Sono comodamente stravaccato sul divano e rifletto sul binomio sport e coronavirus. Non lo sport professionale ma quello amatoriale; quello che pratichiamo un po’ tutti, alcuni per diletto o per salute, altri in modo agonistico, cercando nella competizione una gratificazione extra al semplice star bene.
Il decreto del Presidente del Consiglio ha specificato che si può uscire di casa solo per comprovate necessità: lavoro, spesa, assistenza medica.
E lì è partita la girandola delle interpretazioni, tanto che in successive comunicazioni istituzionali si è dovuto specificare che non vi è il divieto assoluto di uscire, ma quello di creare assembramenti.
Ad un occhio oggettivo appare evidente che vietare ai bambini di frequentare la scuola e poi trovarsi tutti assieme sulle altalene del parco non aveva molto senso.
Altrettanto evidente la chiusura delle palestre e delle piscine non doveva essere rimpiazzata da allenamenti collettivi in giro per le strade del centro.
Sembra che questa cosa sia stata abbastanza capita. Ci martellano con #iorestoacasa e sembra funzionare.
Così qualcuno esce di corsa, evitando il contatto con altri, evitando di mettersi in pericolo (che senso avrebbe caricare il sistema sanitario di un deficiente che si è rotto una caviglia correndo su una pietraia?) ma scaricando la tensione della quarantena.
Eppure, proprio noi che amiamo lo sport e in particolare lo sport di resistenza, dovremmo facilmente gestire questo periodo.
In primis, sappiamo bene cosa significa fare un sacrificio temporaneo per ottenere un risultato a lungo termine.
Quando siamo infortunati restiamo a casa e non corriamo. Farlo significherebbe rischiare di non correre per mesi o per anni.
Con il covid19 se non teniamo botta adesso fino ai primi di aprile (almeno) dovremo fronteggiare crisi ben maggiori.
In secundis, sappiamo cosa vuol dire superare le difficoltà per arrivare al traguardo.
Qui in gioco c’è molto di più di una gara finita: parliamo della salute di tutto il mondo (noi italiani ne abbiamo la consapevolezza già oggi, il resto del mondo ci arriverà a breve).
Infine, noi conosciamo bene il nostro corpo. Siamo abituati ad ascoltarlo, ad interpretare i suoi segnali.
Sappiamo l’effetto del caldo, della sete, della mancanza di cibo, della mancanza del recupero.
Grazie all’esercizio continuo, abbiamo un rapporto con noi stessi molto più affinato rispetto alla popolazione sedentaria.
Il fiato corto per l’umidità dell’aria, o per i residui di una infreddatura, non ci spaventa.
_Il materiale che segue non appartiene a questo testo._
(* ===== verification/Layout.v ===== *)
(** * The layout of a database ([layout.rs])

    One definition per path builder, the parsers that recover a revision or a sequence
    from a listing, and the constants.  Paths are lists of parts; the prefix of a listing
    is a prefix of the list, which is what [object_store] compares (whole parts, never half
    of one). *)
From S2P Require Export StoreData.

(** ** Constants *)
Definition FORMAT_FILE : string := "FORMAT".
Definition CATALOG_PREFIX : Path := ["catalog"; "tables"].
Definition SNAPSHOT_PREFIX : Path := ["snapshots"].
Definition FORK_PREFIX : Path := ["forks"].
Definition FORK_CATALOG_PREFIX : Path := ["catalog"; "forks"].
Definition FORK_INDEX_FILE : string := "FORK_INDEX.json".
Definition FORMAT_VERSION : Z := 1.
Definition MIN_READER_VERSION : Z := 1.
Definition READER_VERSION : Z := 2.
Definition FORK_MIN_READER_VERSION : Z := 2.
Definition SEQ_WIDTH : nat := 12.

Definition u32_max : Z := 4294967295.
Definition u64_max : Z := 18446744073709551615.

(** ** Numbers in names

    [{n:0w}]: at least [w] digits, zeros in front. *)
Definition pad (w : nat) (n : Z) : string :=
  if n <? 10 ^ Z.of_nat w then show_frac w n else show_nat n.

(** [str::parse] of an unsigned type: an optional [+], then digits only, at least one,
    and no overflow. *)
Definition is_digit (c : Ascii.ascii) : bool := (0 <=? digit_value c) && (digit_value c <=? 9).
Fixpoint parse_digits (bound : Z) (s : string) (acc : Z) : option Z :=
  match s with
  | EmptyString => Some acc
  | String c s' =>
      let acc' := 10 * acc + digit_value c in
      if is_digit c && (acc' <=? bound) then parse_digits bound s' acc' else None
  end.
Definition parse_uint (bound : Z) (s : string) : option Z :=
  match s with
  | EmptyString => None
  | String "+" EmptyString => None
  | String "+" s' => parse_digits bound s' 0
  | _ => parse_digits bound s 0
  end.

(** [str::strip_suffix]. *)
Fixpoint strip_suffix (suffix s : string) : option string :=
  if String.eqb s suffix then Some ""
  else match s with
       | EmptyString => None
       | String c s' =>
           match strip_suffix suffix s' with Some t => Some (String c t) | None => None end
       end.

(** ** Paths *)
Section Paths.
Context `{Env}.
Definition json (name : string) : string := name +:+ ".json".
Definition format_path : Path := [FORMAT_FILE].
Definition catalog_entry_path (table_name : string) : Path :=
  CATALOG_PREFIX ++ [json (hash_name table_name)].
Definition table_prefix (table_id : Uuid) : Path := ["tables"; table_id].
Definition head_path (table_id : Uuid) : Path := ["tables"; table_id; "HEAD"].
Definition spec_path (table_id : Uuid) (revision : Z) : Path :=
  ["tables"; table_id; "spec"; json (pad 8 revision)].
Definition spec_prefix (table_id : Uuid) : Path := ["tables"; table_id; "spec"].
Definition spec_revision_from_path (path : Path) : option Z :=
  name ← last path; stem ← strip_suffix ".json" name; parse_uint u32_max stem.
Definition manifest_prefix (table_id : Uuid) : Path := ["tables"; table_id; "manifests"].
Definition manifest_path (table_id : Uuid) (sequence : Z) : Path :=
  ["tables"; table_id; "manifests"; json (pad SEQ_WIDTH sequence)].
Definition manifest_sequence_from_path (path : Path) : option Z :=
  name ← last path; stem ← strip_suffix ".json" name; parse_uint u64_max stem.
Definition segment_prefix (table_id : Uuid) : Path := ["tables"; table_id; "segments"].
Definition staging_prefix (table_id : Uuid) : Path := ["tables"; table_id; "staging"].
Definition staging_lease_path (table_id writer_id : Uuid) : Path :=
  ["tables"; table_id; "staging"; json writer_id].
Definition segment_path (table_id segment_id : Uuid) : Path :=
  ["tables"; table_id; "segments"; segment_id +:+ ".parquet"].
Definition snapshot_path (name : string) : Path := SNAPSHOT_PREFIX ++ [json (hash_name name)].
Definition fork_path (name : string) : Path := FORK_PREFIX ++ [json (hash_name name)].
Definition fork_index_path : Path := [FORK_INDEX_FILE].
Definition fork_catalog_prefix (fork_name : string) : Path :=
  FORK_CATALOG_PREFIX ++ [hash_name fork_name].
Definition fork_catalog_entry_path (fork_name table_name : string) : Path :=
  FORK_CATALOG_PREFIX ++ [hash_name fork_name; json (hash_name table_name)].

(** The paths other files build: [retention.rs], [policy.rs], [transaction.rs], [plan.rs]. *)
Definition retention_path (table_id : Uuid) : Path := ["tables"; table_id; "RETENTION.json"].
Definition POLICY_FILE : Path := ["POLICY"].
Definition TXN_PREFIX : Path := ["txn"].
Definition txn_path (txn_id : Uuid) : Path := TXN_PREFIX ++ [json txn_id].
Definition plan_prefix (table_id : Uuid) : Path := ["tables"; table_id; "plans"].
Definition plan_path (table_id plan_id : Uuid) : Path := ["tables"; table_id; "plans"; json plan_id].
End Paths.
#[global] Arguments head_path : simpl never.
#[global] Arguments manifest_path : simpl never.
#[global] Arguments spec_path : simpl never.
#[global] Arguments segment_path : simpl never.
#[global] Arguments staging_lease_path : simpl never.
#[global] Arguments txn_path : simpl never.
#[global] Arguments plan_path : simpl never.
#[global] Arguments retention_path : simpl never.
#[global] Arguments fork_path : simpl never.
#[global] Arguments snapshot_path : simpl never.
#[global] Arguments catalog_entry_path : simpl never.
#[global] Arguments fork_catalog_entry_path : simpl never.

(** ** Numbers in names come back *)
Lemma digit_is_digit d : 0 <= d < 10 -> is_digit (digit d) = true.
Proof.
  intros Hd. unfold is_digit. rewrite digit_value_digit by done.
  apply andb_true_iff. rewrite !Z.leb_le. lia.
Qed.

Lemma parse_digits_digit bound d s acc :
  0 <= d < 10 -> 10 * acc + d <= bound ->
  parse_digits bound (String (digit d) s) acc = parse_digits bound s (10 * acc + d).
Proof.
  intros Hd Hb. cbn [parse_digits]. rewrite digit_is_digit, digit_value_digit by done.
  by rewrite (proj2 (Z.leb_le _ _) Hb).
Qed.

Lemma parse_show_frac bound w n acc :
  0 <= acc -> 0 <= n < 10 ^ Z.of_nat w -> acc * 10 ^ Z.of_nat w + n <= bound ->
  parse_digits bound (show_frac w n) acc = Some (acc * 10 ^ Z.of_nat w + n).
Proof.
  revert n acc. induction w as [|w IH]; intros n acc Ha Hn Hb.
  - cbn in *. f_equal. lia.
  - rewrite Nat2Z.inj_succ, Z.pow_succ_r in * by lia.
    set (p := 10 ^ Z.of_nat w) in *. assert (0 < p) by (apply Z.pow_pos_nonneg; lia).
    pose proof (Z.div_mod n p ltac:(lia)). pose proof (Z.mod_pos_bound n p ltac:(lia)).
    assert (0 <= n / p < 10) by (split; [apply Z.div_pos|apply Z.div_lt_upper_bound]; lia).
    assert (10 * acc + n / p <= p * (10 * acc + n / p)) by nia.
    cbn [show_frac]. fold p. rewrite parse_digits_digit by nia. rewrite IH by nia. f_equal. nia.
Qed.

Lemma parse_show_digits bound fuel n rest :
  0 <= n <= bound -> (Z.to_nat (Z.log2 n) < fuel)%nat ->
  parse_digits bound (show_digits fuel n rest) 0 = parse_digits bound rest n.
Proof.
  revert n rest. induction fuel as [|fuel IH]; intros n rest Hn Hf; [lia|].
  cbn [show_digits]. pose proof (Z.mod_pos_bound n 10 ltac:(lia)).
  destruct (n <? 10) eqn:E; bool_prop.
  - rewrite Z.mod_small by lia. by rewrite parse_digits_digit by lia.
  - pose proof (Z.div_mod n 10 ltac:(lia)).
    assert (0 <= n / 10) by (apply Z.div_pos; lia).
    rewrite IH; [rewrite parse_digits_digit by lia; f_equal; lia|lia|].
    assert (Z.log2 (n / 10) < Z.log2 n); [|pose proof (Z.log2_nonneg (n / 10)); lia].
    apply Z.log2_lt_pow2; [lia|]. apply Z.lt_le_trans with (2 ^ Z.log2 n); [|lia].
    pose proof (Z.log2_spec n ltac:(lia)) as [_ Hs]. rewrite Z.pow_succ_r in Hs; [lia|].
    apply Z.log2_nonneg.
Qed.

Lemma parse_pad bound w n :
  (0 < w)%nat -> 0 <= n <= bound -> parse_uint bound (pad w n) = Some n.
Proof.
  intros Hw Hn.
  assert (parse_digits bound (pad w n) 0 = Some n /\ exists d s, pad w n = String (digit d) s /\ 0 <= d < 10)
    as (Hp & d & s & Hs & Hd).
  { unfold pad. destruct (n <? 10 ^ Z.of_nat w) eqn:E; bool_prop.
    - rewrite parse_show_frac by lia. split; [f_equal; lia|]. destruct w as [|w]; [lia|].
      rewrite Nat2Z.inj_succ, Z.pow_succ_r in E by lia.
      assert (0 < 10 ^ Z.of_nat w) by (apply Z.pow_pos_nonneg; lia).
      exists (n / 10 ^ Z.of_nat w). eexists. split; [reflexivity|].
      split; [apply Z.div_pos; lia|apply Z.div_lt_upper_bound; lia].
    - split; [|apply show_nat_head; lia]. unfold show_nat.
      rewrite parse_show_digits by lia. done. }
  rewrite Hs in *. unfold parse_uint.
  assert (Hne : digit d <> "+"%char).
  { intros E. apply (f_equal digit_value) in E. rewrite digit_value_digit in E by done.
    change (digit_value "+"%char) with (-5) in E. lia. }
  clear Hs. destruct (digit d) as [[] [] [] [] [] [] [] []]; try exact Hp. by destruct Hne.
Qed.

Lemma strip_suffix_eq suffix s :
  s = suffix -> strip_suffix suffix s = Some "".
Proof. intros ->. destruct suffix; cbn [strip_suffix]; by rewrite String.eqb_refl. Qed.

Lemma strip_suffix_app suffix s : suffix <> "" -> strip_suffix suffix (s +:+ suffix) = Some s.
Proof.
  intros Hs. assert (Hlen : forall a b : string, String.length (a +:+ b) = (String.length a + String.length b)%nat).
  { induction a as [|c a IH]; intros b; [done|].
    change (S (String.length (a +:+ b)) = S (String.length a + String.length b)). by rewrite IH. }
  induction s as [|c s IH].
  - by apply strip_suffix_eq.
  - change (String c s +:+ suffix) with (String c (s +:+ suffix)). cbn [strip_suffix].
    destruct (String.eqb_spec (String c (s +:+ suffix)) suffix) as [E|_].
    + apply (f_equal String.length) in E. cbn in E. rewrite Hlen in E. lia.
    + by rewrite IH.
Qed.

(** ** Equal widths order like numbers *)
Definition string_lt (a b : string) : Prop := String.compare a b = Lt.

Lemma digit_compare a b :
  0 <= a < 10 -> 0 <= b < 10 -> Ascii.compare (digit a) (digit b) = (a ?= b).
Proof.
  intros Ha Hb.
  assert (forall a, 0 <= a < 10 -> In a [0;1;2;3;4;5;6;7;8;9]) as Hin by (cbn; lia).
  apply Hin in Ha, Hb. cbn in Ha, Hb.
  repeat destruct Ha as [<-|Ha]; try done; repeat destruct Hb as [<-|Hb]; done.
Qed.

Lemma string_compare_refl s : String.compare s s = Eq.
Proof.
  induction s as [|c s IH]; [done|]. cbn. unfold Ascii.compare. by rewrite N.compare_refl.
Qed.

Lemma show_frac_compare w n k rest :
  0 <= n < 10 ^ Z.of_nat w -> 0 <= k < 10 ^ Z.of_nat w ->
  String.compare (show_frac w n +:+ rest) (show_frac w k +:+ rest) = (n ?= k).
Proof.
  revert n k. induction w as [|w IH]; intros n k Hn Hk.
  - change (10 ^ Z.of_nat 0) with 1 in *. assert (n = 0) as -> by lia. assert (k = 0) as -> by lia.
    apply string_compare_refl.
  - rewrite Nat2Z.inj_succ, Z.pow_succ_r in * by lia.
    set (p := 10 ^ Z.of_nat w) in *. assert (0 < p) by (apply Z.pow_pos_nonneg; lia).
    assert (0 <= n / p < 10) by (split; [apply Z.div_pos|apply Z.div_lt_upper_bound]; lia).
    assert (0 <= k / p < 10) by (split; [apply Z.div_pos|apply Z.div_lt_upper_bound]; lia).
    pose proof (Z.div_mod n p ltac:(lia)). pose proof (Z.mod_pos_bound n p ltac:(lia)).
    pose proof (Z.div_mod k p ltac:(lia)). pose proof (Z.mod_pos_bound k p ltac:(lia)).
    cbn [show_frac]. fold p. cbn [String.append String.compare].
    change (String (digit (n / p)) (show_frac w (n mod p)) +:+ rest)
      with (String (digit (n / p)) (show_frac w (n mod p) +:+ rest)).
    change (String (digit (k / p)) (show_frac w (k mod p)) +:+ rest)
      with (String (digit (k / p)) (show_frac w (k mod p) +:+ rest)).
    cbn [String.compare]. rewrite digit_compare, IH by lia.
    destruct (Z.compare_spec (n / p) (k / p)) as [E|E|E].
    + destruct (Z.compare_spec (n mod p) (k mod p)), (Z.compare_spec n k); nia || done.
    + symmetry. apply Z.compare_lt_iff. nia.
    + symmetry. apply Z.compare_gt_iff. nia.
Qed.

(** What a listing sorts by: the text of the path, its parts joined by [/]. *)
Fixpoint path_text (p : Path) : string :=
  match p with [] => "" | [x] => x | x :: p' => x +:+ "/" +:+ path_text p' end.

Lemma compare_app_l (s a b : string) : String.compare (s +:+ a) (s +:+ b) = String.compare a b.
Proof.
  induction s as [|c s IH]; [done|].
  change ((String c (s +:+ a) ?= String c (s +:+ b))%string = (a ?= b)%string).
  cbn [String.compare]. unfold Ascii.compare. rewrite N.compare_refl. apply IH.
Qed.

Section Theorems.
Context `{Env}.

Lemma parse_manifest_path table_id n :
  0 <= n <= u64_max -> manifest_sequence_from_path (manifest_path table_id n) = Some n.
Proof.
  unfold manifest_sequence_from_path, manifest_path. cbn -[pad json strip_suffix].
  intros Hn; unfold json; rewrite strip_suffix_app by done; cbn -[pad];
    apply parse_pad; unfold SEQ_WIDTH; lia.
Qed.

(** A manifest's path parses back to its sequence, and a spec's to its revision. *)
Theorem path_numbers_read_back table_id n :
  (0 <= n <= u64_max -> manifest_sequence_from_path (manifest_path table_id n) = Some n) /\
  (0 <= n <= u32_max -> spec_revision_from_path (spec_path table_id n) = Some n).
Proof.
  split; [apply parse_manifest_path|].
  unfold spec_revision_from_path, spec_path. cbn -[pad json strip_suffix].
  intros Hn; unfold json; rewrite strip_suffix_app by done; cbn -[pad]; apply parse_pad; lia.
Qed.

(** Listing manifests in the order of their paths lists them in sequence order, up to the
    padding's 10^12. *)
Theorem manifest_listing_order table_id a b :
  0 <= a < 10 ^ 12 -> 0 <= b < 10 ^ 12 ->
  string_lt (path_text (manifest_path table_id a)) (path_text (manifest_path table_id b)) <-> a < b.
Proof.
  intros Ha Hb. unfold string_lt, manifest_path, json. cbn [path_text].
  rewrite !compare_app_l. unfold pad, SEQ_WIDTH.
  rewrite (proj2 (Z.ltb_lt a _)), (proj2 (Z.ltb_lt b _)) by (cbn; lia).
  rewrite show_frac_compare by (cbn; lia). apply Z.compare_lt_iff.
Qed.

(** No two objects of a table share a path, and nothing under a table's prefix is a
    catalog entry, a snapshot, a fork or the fork index. *)
Lemma pad_inj w n k : (0 < w)%nat -> 0 <= n -> 0 <= k -> pad w n = pad w k -> n = k.
Proof.
  intros Hw Hn Hk E. apply (f_equal (parse_uint (Z.max n k))) in E.
  rewrite !parse_pad in E by lia. congruence.
Qed.

Lemma append_inj_r (a b s : string) : s <> "" -> a +:+ s = b +:+ s -> a = b.
Proof.
  intros Hs E. apply (f_equal (strip_suffix s)) in E. rewrite !strip_suffix_app in E by done.
  congruence.
Qed.

Lemma json_inj a b : json a = json b -> a = b.
Proof. by apply append_inj_r. Qed.

Lemma manifest_path_inj t n t' k :
  0 <= n -> 0 <= k -> manifest_path t n = manifest_path t' k -> t = t' /\ n = k.
Proof.
  unfold manifest_path. intros Hn Hk [= -> E%json_inj]. split; [done|].
  eapply pad_inj; [|done..]. unfold SEQ_WIDTH. lia.
Qed.

Lemma spec_path_inj t n t' k : 0 <= n -> 0 <= k -> spec_path t n = spec_path t' k -> t = t' /\ n = k.
Proof.
  unfold spec_path. intros Hn Hk [= -> E%json_inj]. split; [done|]. eapply pad_inj; [|done..]. lia.
Qed.
End Theorems.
Sappiamo che passa…
Diamo ascolto al nostro respiro e preserviamolo. Anche a costo di rinunciare a correre per un po’.
Io vivo tra i monti.
Esco a passeggiare nel bosco senza timore di incontrare miei simili.
Mi considero fortunato rispetto a chi vive in luoghi popolosi e non può uscire senza rischiare di incrociare altre persone.
Sono venuto qui proprio per quello.
Per la necessità che sentivo prioritaria di ripristinare il rapporto uomo natura, di vivere in un mondo reale invece che in uno artificiale.
Ho sempre sentito acuto il richiamo della montagna come palestra per il mio spirito.
Eppure, paradossalmente, adesso anche i cittadini hanno una grande opportunità.
La quarantena per il coronavirus ha rallentato i ritmi, ha riordinato le priorità, ci obbliga a viaggiare dentro noi stessi e non fuori.
Che è esattamente quello che cercavo quando ho abbandonato la città per la montagna.
Ovviamente sto cercando di trovare il lato positivo in una tragedia mondiale, ma pensateci un attimo.
Forse si può sfruttare questo momento per cambiare in meglio.